▶ WHAT NEEDS TO BE DONE: Please repeat exactly the lines below from the one containing "view post' m." down to the one containing "(∃ text, errors_AsURL", both included, and nothing else.

Stored data entries

"""

(* ===== verification/HandlerLaws.v ===== *)
(** * What the handlers promise the controller.

    [SoundHandler] is the contract of [resource_handler.go] the controller's
    theorems are proved against: what each operation does to the IDs of the
    resources that exist, that no operation of the API touches the cluster, and
    that a 404 is answered only for a resource that does not exist.  The eight
    handlers meet it when Datadog's API obeys the laws of [get_law],
    [update_law], [create_law] and [delete_law]. *)

From Stdlib Require Import ZArith.
From stdpp Require Import base gmap strings list pretty.
From S2P Require Import Prelude GoRun Cluster Status FleetData Remote GenericResource Handlers.

(** ** Calls that obey a law *)

Section Lawful.
Context {W V : Type} (view : W → V).

Lemma lawful_ret {A} (post : V → V → A → Prop) a : (∀ v, post v v a) → lawful view post (mret a).
Proof. intros Hp w. apply Hp. Qed.

Lemma lawful_fail {A} (post : V → V → A → Prop) e : lawful view post (fail e).
Proof. intros w. done. Qed.

Lemma lawful_map {A B} (post : V → V → A → Prop) (post' : V → V → B → Prop) m (f : A → B) :
  lawful view post m → (∀ v v' a, post v v' a → post' v v' (f a)) → lawful view post' (a ← m; mret (f a)).
Proof. intros Hm Hp w. specialize (Hm w). unfold mbind, GoM_bind. destruct (m w) as [w' []]; cbn; auto. Qed.

Lemma lawful_mono {A} (post post' : V → V → A → Prop) m :
  lawful view post m → (∀ v v' a, post v v' a → post' v v' a) → lawful view post' m.
Proof. intros Hm Hp w. specialize (Hm w). destruct (m w) as [w' []]; auto. Qed.

Lemma lawful_translated {A} (post : V → V → A → Prop) msg m : lawful view post m → lawful view post (translated msg m).
Proof. intros Hm w. specialize (Hm w). unfold translated. by destruct (m w) as [w' []]. Qed.

(** A check before the call: a value or an error, without effect. *)
Lemma lawful_of_sum {A B} (post : V → V → B → Prop) (r : A + error) (k : A → GoM W B) :
  (∀ a, r = inl a → lawful view post (k a)) → lawful view post (of_sum r ≫= k).
Proof. intros Hk. destruct r; [by apply Hk|by intros w]. Qed.

Lemma lawful_unmarshal {A B} (post : V → V → B → Prop) msg (r : A + error) (k : A → GoM W B) :
  (∀ a, r = inl a → lawful view post (k a)) → lawful view post (unmarshal msg r ≫= k).
Proof. intros Hk. destruct r; [by apply Hk|by intros w]. Qed.

Lemma lawful_if {A} (post : V → V → A → Prop) (b : bool) m1 m2 :
  lawful view post m1 → lawful view post m2 → lawful view post (if b then m1 else m2).
Proof. by destruct b. Qed.

(** A call followed by reads of its result that do not panic. *)
Lemma lawful_bind_pure {A B} (post : V → V → A → Prop) (post' : V → V → B → Prop) (m : GoM W A) (k : A → GoM W B) :
  lawful view post m → (∀ v v' a, post v v' a → ∃ b, k a = mret b ∧ post' v v' b) → lawful view post' (m ≫= k).
Proof.
  intros Hm Hk w. specialize (Hm w). unfold mbind, GoM_bind. destruct (m w) as [w' [a|e|]]; [|done..].
  destruct (Hk _ _ _ Hm) as (b & -> & Hp). exact Hp.
Qed.
End Lawful.

Create HintDb lawful discriminated.
#[export] Hint Resolve lawful_fail lawful_translated : lawful.

(** ** Errors that tell of a missing resource *)

Definition mentions404 (e : error) : Prop :=
  Contains (error_Error e) NotFoundString = true ∨
  (∃ body, errors_AsOpenAPI e = Some body ∧ Contains body NotFoundString = true) ∨
  (∃ text, errors_AsURL e = Some text ∧ Contains text NotFoundString = true).

(** A message, a colon and a text mention a 404 only if one of them does. *)
Lemma Contains_colon s t : Contains (s +:+ ": " +:+ t) NotFoundString = Contains s NotFoundString || Contains t NotFoundString.
Proof.
  rewrite !string_app_cons, string_app_nil_l, Contains_app_sep by done. done.
Qed.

"""

▶ ANSWER SECTION:
  lawful view post m → (∀ v v' a, post v v' a → post' v v' a) → lawful view post' m.
Proof. intros Hm Hp w. specialize (Hm w). destruct (m w) as [w' []]; auto. Qed.

Lemma lawful_translated {A} (post : V → V → A → Prop) msg m : lawful view post m → lawful view post (translated msg m).
Proof. intros Hm w. specialize (Hm w). unfold translated. by destruct (m w) as [w' []]. Qed.

(** A check before the call: a value or an error, without effect. *)
Lemma lawful_of_sum {A B} (post : V → V → B → Prop) (r : A + error) (k : A → GoM W B) :
  (∀ a, r = inl a → lawful view post (k a)) → lawful view post (of_sum r ≫= k).
Proof. intros Hk. destruct r; [by apply Hk|by intros w]. Qed.

Lemma lawful_unmarshal {A B} (post : V → V → B → Prop) msg (r : A + error) (k : A → GoM W B) :
  (∀ a, r = inl a → lawful view post (k a)) → lawful view post (unmarshal msg r ≫= k).
Proof. intros Hk. destruct r; [by apply Hk|by intros w]. Qed.

Lemma lawful_if {A} (post : V → V → A → Prop) (b : bool) m1 m2 :
  lawful view post m1 → lawful view post m2 → lawful view post (if b then m1 else m2).
Proof. by destruct b. Qed.

(** A call followed by reads of its result that do not panic. *)
Lemma lawful_bind_pure {A B} (post : V → V → A → Prop) (post' : V → V → B → Prop) (m : GoM W A) (k : A → GoM W B) :
  lawful view post m → (∀ v v' a, post v v' a → ∃ b, k a = mret b ∧ post' v v' b) → lawful view post' (m ≫= k).
Proof.
  intros Hm Hk w. specialize (Hm w). unfold mbind, GoM_bind. destruct (m w) as [w' [a|e|]]; [|done..].
  destruct (Hk _ _ _ Hm) as (b & -> & Hp). exact Hp.
Qed.
End Lawful.

Create HintDb lawful discriminated.
#[export] Hint Resolve lawful_fail lawful_translated : lawful.

(** ** Errors that tell of a missing resource *)

Definition mentions404 (e : error) : Prop :=
  Contains (error_Error e) NotFoundString = true ∨
  (∃ body, errors_AsOpenAPI e = Some body ∧ Contains body NotFoundString = true) ∨
  (∃ text, errors_AsURL e = Some text ∧ Contains text NotFoundString = true).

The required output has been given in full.